Vous avez souligné, à juste titre, qu’il s’agissait de rétablir le rapport de forces : c’est finalement ce qui devrait être la pratique courante de notre hémicycle ! La loi est faite pour rétablir l’équilibre du rapport de force. En l’espèce, nous savons qu’il est inégal, et nous ne le rééquilibrerions pas ! L’Assemblée nationale ne doit pas fermer les yeux, pour des raisons qui ne sont pas valables.

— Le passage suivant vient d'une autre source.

Lemma planMigrate_spec k e o rest p :
  copies (planMigrate cfg c tb k e o rest p) = copies p ∧
  migrates (planMigrate cfg c tb k e o rest p) = migrates p ++ (if quarantined cfg c tb o then [] else [mkMigrate k e o (ready rest)]).
Proof.
  unfold planMigrate. destruct (quarantined cfg c tb o); [by rewrite app_nil_r|]. pose proof (planPeers_spec [] (deferred_count p) rest) as E.
  destruct (foldl _ _ rest) as [l d]. cbn [fst] in E. by subst l.
Qed.

(** One key: what it adds to the plan. *)
Lemma planKey_spec k e p p' :
  planKey hash64 cfg c tb ring p (k, e) = Some p' →
  ∃ cs ms, copies p' = copies p ++ cs ∧ migrates p' = migrates p ++ ms ∧
    (∀ x, x ∈ cs ↔ copy_for [(k, e)] x) ∧ (∀ x, x ∈ ms ↔ migration_for [(k, e)] x).
Proof.
  unfold planKey, copy_for, migration_for. fold (owners k). destruct (owners k) as [[|o rest]| |] eqn:Eo; [| |done..].
  - intros [= <-]. exists [], []. rewrite !app_nil_r. split_and!; [done..| |]; intros x; (split; [by intros ?%not_elem_of_nil|]).
    + destruct x as [k' e' w]. cbn. intros ([= -> ->]%list_elem_of_singleton & os & Hos & Hin & _). rewrite Eo in Hos. injection Hos as <-. by apply not_elem_of_nil in Hin.
    + destruct x as [k' e' w l]. cbn. intros ([= -> ->]%list_elem_of_singleton & rest & Hos & _). by rewrite Eo in Hos.
  - case_decide as Hself; intros [= <-].
    + pose proof (planCopies_spec k e p (o :: rest)) as [Em Ec]. eexists _, []. rewrite (app_nil_r (migrates p)). split; [exact Ec|]. split; [exact Em|]. split; intros x; split.
      * intros (w & -> & [Hne Hw]%list_elem_of_filter)%list_elem_of_fmap. cbn. split; [by left|]. by exists (o :: rest).
      * destruct x as [k' e' w]. cbn. intros ([= -> ->]%list_elem_of_singleton & os & Hos & _ & Hw & Hne). rewrite Eo in Hos. injection Hos as <-.
        apply list_elem_of_fmap. exists w. split; [done|]. by apply list_elem_of_filter.
      * by intros ?%not_elem_of_nil.
      * destruct x as [k' e' w l]. cbn. intros ([= -> ->]%list_elem_of_singleton & rest' & Hos & Hn & _). rewrite Eo in Hos. injection Hos as <- <-. done.
    + pose proof (planMigrate_spec k e o rest p) as [Ec Em]. eexists [], _. rewrite (app_nil_r (copies p)). split; [exact Ec|]. split; [exact Em|]. split; intros x; split.
      * by intros ?%not_elem_of_nil.
      * destruct x as [k' e' w]. cbn. intros ([= -> ->]%list_elem_of_singleton & os & Hos & Hn & _). rewrite Eo in Hos. by injection Hos as <-.
      * destruct (quarantined cfg c tb o) eqn:Eq; [by intros ?%not_elem_of_nil|]. intros ->%list_elem_of_singleton. cbn. split; [by left|]. by exists rest.
      * destruct x as [k' e' w l]. cbn. intros ([= -> ->]%list_elem_of_singleton & rest' & Hos & _ & Eq & ->). rewrite Eo in Hos. injection Hos as <- <-.
        rewrite Eq. by left.
Qed.
Lemma dir_stays_open_wb fn : respects (dir_stays tool_dir) (open_wb (tool_dir ++ fn)).
Proof.
  intros w H. unfold open_wb. msimpl.
  destruct (fs_is_dir (tool_dir ++ fn) (fs w)) eqn:Hd; simpl; [done|].
  destruct (negb _); simpl; [done|].
  unfold fs_put. rewrite fs_is_dir_alter_under; [done|].
  intros ->. rewrite app_nil_r in Hd. congruence.
Qed.

Lemma dir_stays_file_write p chunk : respects (dir_stays tool_dir) (file_write p chunk).
Proof. intros w H. unfold file_write. simpl. by rewrite fs_is_dir_file_write. Qed.

Lemma dir_stays_zip_extract file : respects (dir_stays tool_dir) (zip_extract tool_dir file).
Proof.
  unfold zip_extract.
  pose proof dir_stays_mkdir_parents. pose proof dir_stays_mkdir.
  pose proof dir_stays_open_wb. pose proof dir_stays_file_write.
  cbn zeta. respects_tac.
Qed.

Lemma dir_stays_extract_members tool_name total_files infos :
  ∀ extracted,
  respects (dir_stays tool_dir) (extract_members tool_dir tool_name total_files infos extracted).
Proof.
  pose proof dir_stays_read_flag. pose proof dir_stays_queue_put.
  pose proof dir_stays_zip_extract.
  induction infos as [|file rest IH]; intros extracted; cbn [extract_members]; respects_tac.
Qed.

Lemma dir_stays_zip_open zi save_path : respects (dir_stays tool_dir) (zip_open zi save_path).
Proof. unfold zip_open. respects_tac. Qed.
End dir_stays_facts.

(** X29. Whenever [extract_file] answers a cancel, with [None], the
    extraction directory is on disk when it returns. *)
Lemma extract_file_cancelled_directory_stays zi save_path tool_dir tool_name w w' :
  extract_file zi save_path tool_dir tool_name w = (Ok None, w') →
  fs_is_dir tool_dir (fs w') = true.
Proof.
  unfold extract_file, try_except.
  match goal with |- context [match ?m w with _ => _ end] => set (body := m) end.
  destruct (body w) as [[r0|e] w0] eqn:Hbody.
  2:{ unfold mbind, M_bind, bind, gets. cbn beta iota.
      destruct (fs_is_dir tool_dir (fs w0)).
      - destruct (rmtree tool_dir w0) as [[[]|?] ?]; done.
      - done. }
  intros [= -> ->]. subst body. revert Hbody.
  rewrite bind_run. unfold gets at 1. cbn beta iota. rewrite bind_run.
  destruct ((if fs_is_dir tool_dir (fs w) then rmtree tool_dir else ret ()) w)
    as [[[]|e1] w1]; [|done].
  rewrite bind_run. unfold mkdir_parents at 1. rewrite bind_run. unfold gets at 1.
  cbn beta iota.
  destruct (fs_makedirs tool_dir (fs w1)) as [f2|] eqn:Hmk; [|done].
  unfold modify at 1. cbn beta iota. apply fs_makedirs_is_dir in Hmk.
  rewrite bind_run.
  set (w2 := set_fs (λ _, f2) w1).
  pose proof (dir_stays_zip_open tool_dir zi save_path w2 Hmk) as Hz.
  destruct (zip_open zi save_path w2) as [[infos|e3] w3]; [|done].
  cbn zeta. intros Hrun.
  pose proof (dir_stays_extract_members tool_dir tool_name (length infos) infos 0 w3 Hz) as Hx.
  by rewrite Hrun in Hx.
Qed.


(** * Further properties of the pipeline *)

(** ** The file system *)

Lemma fs_lookup_alter_self g p : ∀ f v,
  p ≠ [] → fs_lookup p f = Some v → fs_lookup p (fs_alter g p f) = g (Some v).
Proof.
  induction p as [|c p IH]; intros f v Hp Hl; [done|].
  destruct f as [d|m]; [done|].
  destruct p as [|c' p'].
  - simpl in *. rewrite (lookup_partial_alter_eq _ m c).
    destruct (m !! c) as [v0|]; simplify_eq/=. by destruct (g (Some v)).
  - rewrite fs_alter_cons_dir by done.
    cbn [fs_lookup] in Hl |- *. rewrite lookup_alter_eq.
    destruct (m !! c) as [v'|]; [|done]. cbn [mbind option_bind fmap option_fmap option_map] in *.
    by apply IH.
Qed.

Lemma fs_lookup_put_self p v : ∀ f,
  p ≠ [] → fs_is_dir (parent p) f = true → fs_lookup p (fs_put p v f) = Some v.
Proof.
  induction p as [|c p IH]; intros f Hp Hd; [done|].
  destruct f as [d|m].
  { unfold fs_is_dir in Hd. by destruct (parent (c :: p)). }
  destruct p as [|c' p'].
  - simpl. by rewrite (lookup_partial_alter_eq _ m c).
  - unfold fs_put. rewrite fs_alter_cons_dir by done.
    change (parent (c :: c' :: p')) with (c :: parent (c' :: p')) in Hd.
    unfold fs_is_dir in Hd. cbn [fs_lookup] in Hd |- *. rewrite lookup_alter_eq.
    destruct (m !! c) as [v'|]; [|done]. cbn [mbind option_bind fmap option_fmap option_map] in *.
    apply IH; [done|]. exact Hd.
Qed.

Lemma append_assoc (a b c : string) : (a +:+ b) +:+ c = a +:+ (b +:+ c).
Proof.
  induction a as [|x a IH]; [done|].
  change ((String x a +:+ b) +:+ c) with (String x ((a +:+ b) +:+ c)).
  change (String x a +:+ b +:+ c) with (String x (a +:+ b +:+ c)).
  by rewrite IH.
Qed.

Lemma append_empty_r (a : string) : a +:+ "" = a.
Proof.
  induction a as [|x a IH]; [done|].
  change (String x a +:+ "") with (String x (a +:+ "")). by rewrite IH.
Qed.

(** ** The fetcher: what is on disk afterwards *)

Lemma open_wb_ok p w w' :
  open_wb p w = (Ok tt, w') →
  p ≠ [] ∧ w' = set_fs (fs_put p (File "")) w ∧ fs_lookup p (fs w') = Some (File "").
Proof.
  unfold open_wb. msimpl.
  destruct (fs_is_dir p (fs w)) eqn:Hd; [done|].
  destruct (fs_is_dir (parent p) (fs w)) eqn:Hp; [|done].
  simpl. intros [= <-].
  assert (p ≠ []) as Hne by (intros ->; simpl in Hp; congruence).
  split_and!; [done..|]. simpl. by apply fs_lookup_put_self.
Qed.

(** The chunk loop appends the chunks to the open file; a cancel removes
    the file. *)
Lemma download_chunks_file save_path tool_name total_size ending chunks :
  save_path ≠ [] → ∀ downloaded acc w b w',
  fs_lookup save_path (fs w) = Some (File acc) →
  download_chunks save_path tool_name total_size chunks ending downloaded w = (Ok b, w') →
  if b then ending = EndOfBody ∧ fs_lookup save_path (fs w') = Some (File (acc +:+ body chunks))
  else fs_lookup save_path (fs w') = None.
Proof.
  intros Hp. induction chunks as [|chunk rest IH]; intros downloaded acc w b w' Hf;
    cbn [download_chunks].
  - destruct ending; [|done..]. intros [= <- <-]. split; [done|].
    unfold body. cbn [foldr]. by rewrite append_empty_r.
  - destruct (String.eqb chunk "") eqn:Hc.
    { apply String.eqb_eq in Hc as ->. intros H. apply (IH _ acc) in H; [|done].
      exact H. }
    rewrite bind_run. pose proof (read_flag_fs w) as Hfs.
    destruct (read_flag w) as [[[|]|e] w1]; simpl in Hfs; [| |done].
    + rewrite bind_run. unfold unlink at 1. rewrite bind_run. unfold gets at 1.
      cbn beta iota. unfold fs_is_file. rewrite Hfs, Hf.
      unfold modify. cbn beta iota. intros [= <- <-]. simpl.
      by apply fs_lookup_remove_self.
    + unfold file_write, queue_put, modify, mbind, M_bind, bind. cbn beta iota zeta.
      intros H. eapply (IH _ (acc +:+ chunk)) in H.
      * destruct b; [|done]. destruct H as [-> H]. split; [done|].
        rewrite H. unfold body. cbn [foldr]. by rewrite append_assoc.
      * simpl. rewrite Hfs. by rewrite (fs_lookup_alter_self _ _ _ (File acc)).
Qed.

Lemma download_attempt_file http url save_path tool_name attempt w b w' :
  download_attempt http url save_path tool_name attempt w = (Ok b, w') →
  if b then ∃ content_length chunks,
         http url attempt = Response content_length chunks EndOfBody
         ∧ default 0 content_length ≠ 0%nat
         ∧ fs_lookup save_path (fs w') = Some (File (body chunks))
  else fs_lookup save_path (fs w') = None.
Proof.
  unfold download_attempt, emit, modify. rewrite bind_run. cbn beta iota zeta.
  destruct (http url attempt) as [| | |content_length chunks ending]; try done.
  destruct (default 0 content_length =? 0)%nat eqn:Hn; [done|].
  apply Nat.eqb_neq in Hn.
  rewrite bind_run.
  destruct (mkdir_parents (parent save_path) _) as [[[]|e1] w1]; [|done].
  rewrite bind_run.
  destruct (open_wb save_path w1) as [[[]|e2] w2] eqn:Ho; [|done].
  apply open_wb_ok in Ho as (Hp & _ & Hf).
  intros H. apply (download_chunks_file _ _ _ _ _ Hp _ "" _ _ _ Hf) in H.
  destruct b; [|done]. destruct H as [-> H]. eauto.
Qed.

Lemma download_loop_file http url save_path tool_name max_retries : ∀ remaining w b w',
  (remaining ≤ max_retries)%nat →
  download_loop http url save_path tool_name max_retries remaining w = (Ok (Some b), w') →
  if b then ∃ (k : nat) content_length chunks,
         (k < max_retries)%nat
         ∧ http url k = Response content_length chunks EndOfBody
         ∧ default 0 content_length ≠ 0%nat
         ∧ fs_lookup save_path (fs w') = Some (File (body chunks))
  else fs_lookup save_path (fs w') = None.
Proof.
  induction remaining as [|remaining IH]; intros w b w' Hle; [done|].
  rewrite download_loop_S. cbn zeta.
  destruct (download_attempt http url save_path tool_name _ w) as [[b0|e0] w1] eqn:Ha.
  - intros [= <- <-]. apply download_attempt_file in Ha.
    destruct b0; [|done]. destruct Ha as (cl & chunks & Hh & Hn & Hf).
    exists (max_retries - S remaining)%nat, cl, chunks. split_and!; try done. lia.
  - destruct e0;
      try (match goal with |- context [raise (DownloadFailed ?e')] =>
             destruct (download_cleanup_effects save_path e' w1) as (Hr & _) end;
           intros H; rewrite H in Hr; done).
    + destruct (Nat.ltb _ _); [apply IH; lia|done].
    + done.
Qed.

(** X1. A download that reports success has left, at the destination, a
    file that holds exactly the body of one response: the response to one
    of the [max_retries] attempts, which declared a length other than 0 and
    ended normally.  Nothing of an earlier, broken attempt is in it. *)
Theorem download_file_success_content http url save_path tool_name max_retries w w' :
  download_file http url save_path tool_name max_retries w = (Ok (Some true), w') →
  ∃ (k : nat) content_length chunks,
    (k < max_retries)%nat
    ∧ http url k = Response content_length chunks EndOfBody
    ∧ default 0 content_length ≠ 0%nat
    ∧ fs_lookup save_path (fs w') = Some (File (body chunks)).
Proof.
  intros H. by apply (download_loop_file _ _ _ _ _ _ _ true) in H.
Qed.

D’ailleurs, mes chers collègues, vous disiez que seuls quelques cas étaient concernés, mais connaissez-vous un seul commerçant de France qui refuserait d’ouvrir, si l’ouverture lui permettait de gagner de l’argent et de faire tourner sa boutique ? Si le commerçant refuse d’ouvrir, c’est bien parce qu’il va perdre de l’argent ; ce n’est pas parce qu’il a envie de ne pas travailler ! Je suis persuadé qu’un commerçant désireux de gagner de l’argent pourrait même travailler jusqu’à minuit, voire une heure ou deux heures du matin, parce qu’il sait qu’il aura plus de clients que d’habitude. Si cette proposition de loi est demandée par les commerçants, c’est parce qu’on les oblige à ouvrir à perte, au risque de remettre en cause la pérennité de leur commerce et leur capacité à conserver leurs emplois. C’est très contre-productif. Comme l’a dit M. Mariani, il s’agit de compléter un dispositif qui préserve la liberté, aujourd’hui malmenée, des commerçants comme des salariés.

Au nom du groupe Les Républicains, monsieur Morel-A-L’Huissier a dit fort justement, et presque mieux que je ne saurais le dire, que la fréquence des conflits et la spécificité de la période que nous vivons justifiaient l’adoption d’une législation particulière. Si la motion de renvoi était adoptée, nous serions dans une situation assez paradoxale. La semaine dernière, au Sénat, le Premier ministre a dénoncé le caractère libéral, voire ultralibéral, de certains débats en cours au sein de l’opposition nationale. Or, en l’espèce, le groupe Les Républicains souhaite la préservation des droits des salariés et des commerçants le dimanche, et le groupe socialiste, écologiste et républicain souhaite préserver la liberté des grandes enseignes. Vraiment, les groupes politiques se trouvent en ce moment à contre-emploi, si je peux me permettre ce clin d’oeil ! Je reconnais que cela ne concerne pas seulement cet hémicycle.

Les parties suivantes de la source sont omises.